AgentX runs two on-device model workloads: the local embedding model (BAAI/bge-m3 via sentence-transformers) and the translation models (NLLB-200 + language detection). Both honor a single compute-device setting, so enabling a GPU speeds up memory recall/consolidation and translation.

How device selection works

The device is resolved once at model load from the AGENTX_DEVICE environment variable:

ValueBehavior
auto (default)CUDA when torch.cuda.is_available(), else CPU
cpuForce CPU
cudaForce GPU; falls back to CPU (with a warning) if unavailable
cuda:0A specific GPU index

The same resolved device is applied to the embedding model and to both translation models — there is no separate per-model knob.

Verifying GPU use

After starting the API, check the live device without needing a shell into the process:

curl -s localhost:12319/api/health | jq .compute
# { "device": "cuda", "cuda_available": true }

The startup logs also print the resolved device for each model:

INFO device Compute device resolved to 'cuda' (requested=auto, cuda_available=True).
INFO embeddings Local embedding model 'BAAI/bge-m3' loaded on device 'cuda'.
INFO translation TranslationKit models loaded on device 'cuda' (...).

Low-level check:

python -c "import torch; print(torch.cuda.is_available())"

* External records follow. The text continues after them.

(** ** The write loop *)

Lemma upload_all_trace (E : env) (repo : string) (items : pydict) :
  forall (latest : option string) (w : world) (r : outcome (option string))
         (w' : world),
    upload_all E repo items latest w = (r, w') ->
    exists evs,
      trace w' = (trace w ++ evs)%list
      /\ Forall (writes_entry_of items) evs
      /\ (forall id, r = Returns id ->
            put_paths evs = keys items
            /\ ((items = [] /\ id = latest)
                \/ exists p c s resp,
                     In (PutFile p c s resp) evs
                     /\ accepted resp = true /\ sha resp = id)).
Proof.
  induction items as [|[p content] rest IH]; intros latest w r w' Hrun.
  - cbn in Hrun. injection Hrun as <- <-. exists []. rewrite app_nil_r.
    split; [reflexivity|]. split; [constructor|].
    intros id H. injection H as <-. auto.
  - cbn [upload_all] in Hrun. unfold bind in Hrun.
    destruct (upload_or_update_file E repo p content w) as [r1 w1] eqn:Hup.
    destruct (upload_or_update_file_effect E repo p content w _ _ Hup)
      as [[[e ->] ->] | (bytes & s & resp & Hb & Htr & Hcase)].
    + injection Hrun as <- <-. exists []. rewrite app_nil_r.
      split; [reflexivity|]. split; [constructor|]. discriminate.
    + assert (Hev : writes_entry_of ((p, content) :: rest)
                      (PutFile p bytes s resp)).
      { exists p, content, bytes, s, resp. repeat split; auto. now left. }
      destruct Hcase as [(Hacc & Hst & ->) | (Hacc & Hst & e & ->)].
      * destruct (IH _ _ _ _ Hrun) as (evs & Htr' & Hall & Hret).
        exists (PutFile p bytes s resp :: evs).
        split; [|split].
        -- rewrite Htr', Htr, <- app_assoc. reflexivity.
        -- constructor; [exact Hev|].
           eapply Forall_impl; [|exact Hall].
           intros ev (p' & c' & b' & s' & resp' & -> & Hin & Hb').
           exists p', c', b', s', resp'. repeat split; auto. now right.
        -- intros id H. destruct (Hret id H) as [Hk Hlast]. split.
           ++ cbn. unfold keys in *. cbn. now f_equal.
           ++ right.
              destruct Hlast as [[-> ->] | (p' & c' & s' & resp' & Hin & Ha & Hs)].
              ** exists p, bytes, s, resp. repeat split; auto. now left.
              ** exists p', c', s', resp'. repeat split; auto. now right.
      * injection Hrun as <- <-. exists [PutFile p bytes s resp].
        split; [exact Htr|]. split; [now constructor|]. discriminate.
Qed.

Lemma upload_all_frame (E : env) (repo : string) (items : pydict) :
  forall (latest : option string) (w : world) (r : outcome (option string))
         (w' : world),
    upload_all E repo items latest w = (r, w') ->
    forall q, ~ In q (targets E repo (keys items)) ->
              dict_get q (remote w') = dict_get q (remote w).
Proof.
  induction items as [|[p content] rest IH]; intros latest w r w' Hrun q Hq.
  - cbn in Hrun. now injection Hrun as <- <-.
  - cbn [upload_all] in Hrun. unfold bind in Hrun.
    destruct (upload_or_update_file E repo p content w) as [r1 w1] eqn:Hup.
    assert (Hqp : q <> addressed E repo p) by (intros ->; apply Hq; now left).
    assert (Hqr : ~ In q (targets E repo (keys rest)))
      by (intros H; apply Hq; now right).
    destruct (upload_or_update_file_effect E repo p content w _ _ Hup)
      as [[[e ->] ->] | (bytes & s & resp & Hb & Htr & Hcase)].
    + now injection Hrun as <- <-.
    + destruct Hcase as [(Hacc & Hst & ->) | (Hacc & Hst & e & ->)].
      * rewrite (IH _ _ _ _ Hrun q Hqr), Hst.
        now apply dict_get_set_other.
      * injection Hrun as <- <-. now rewrite Hst.
Qed.
(* ===== verification/_CoqProject ===== *)
-Q . S2P
Prelude.v
GoStrings.v
Json.v
JsonText.v
Errors.v
Handler.v
Status.v
BinaryFrame.v
Route.v
Layer.v
Registry.v
Reconcile.v
Bind.v
Wrap.v
App.v
Pipeline.v
Frames.v
Client.v
Loop.v
Serve.v
Serverless.v
Encoding.v
Lambda.v
Values.v
Store.v
Matching.v
Memory.v
Paging.v
DynamoKeys.v
DynamoStore.v
Agreement.v
Config.v
ConfigBind.v
Resources.v
RedisSlots.v
RedisCache.v
AwsService.v
Batch.v
Bucket.v
S3.v
ConfigStores.v
LocalSession.v
Manifest.v
GoSyntax.v
References.v
Gathering.v
Reaching.v
Generate.v
Contracts.v
Traced.v
Recording.v
Doubles.v
SqlDatabase.v
CacheTokens.v
Driving.v
Pushing.v
Playground.v
Logging.v
Extraction.v
Command.v
SqlConn.v
Running.v
AwsProvider.v
Dialling.v
Otel.v
AwsTracing.v
DevSession.v
Handles.v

Installing CUDA-enabled PyTorch (local dev)

GPU use depends entirely on having a CUDA build of torch.

  • Linux: the default PyPI torch wheel bundles the CUDA runtime, so task setup / uv sync gives you a GPU-capable build automatically — just have an NVIDIA driver installed.
  • Windows: the default PyPI torch wheel is CPU-only. You must install the CUDA build explicitly (or run under WSL2). See Windows Setup.

To install the CUDA build with uv (adjust the CUDA version to your driver):

uv pip install torch --index-url https://download.pytorch.org/whl/cu121

Docker / production

For containerized deployments, GPU passthrough is handled by the docker-compose.gpu.yml overlay (applied via cluster:up CLUSTER=<name> NVIDIA=1). The default Linux torch wheel in the python:3.14-slim image is CUDA-capable, so the overlay plus the NVIDIA Container Toolkit on the host is all that’s needed. See Clusters & Gateway → GPU Acceleration.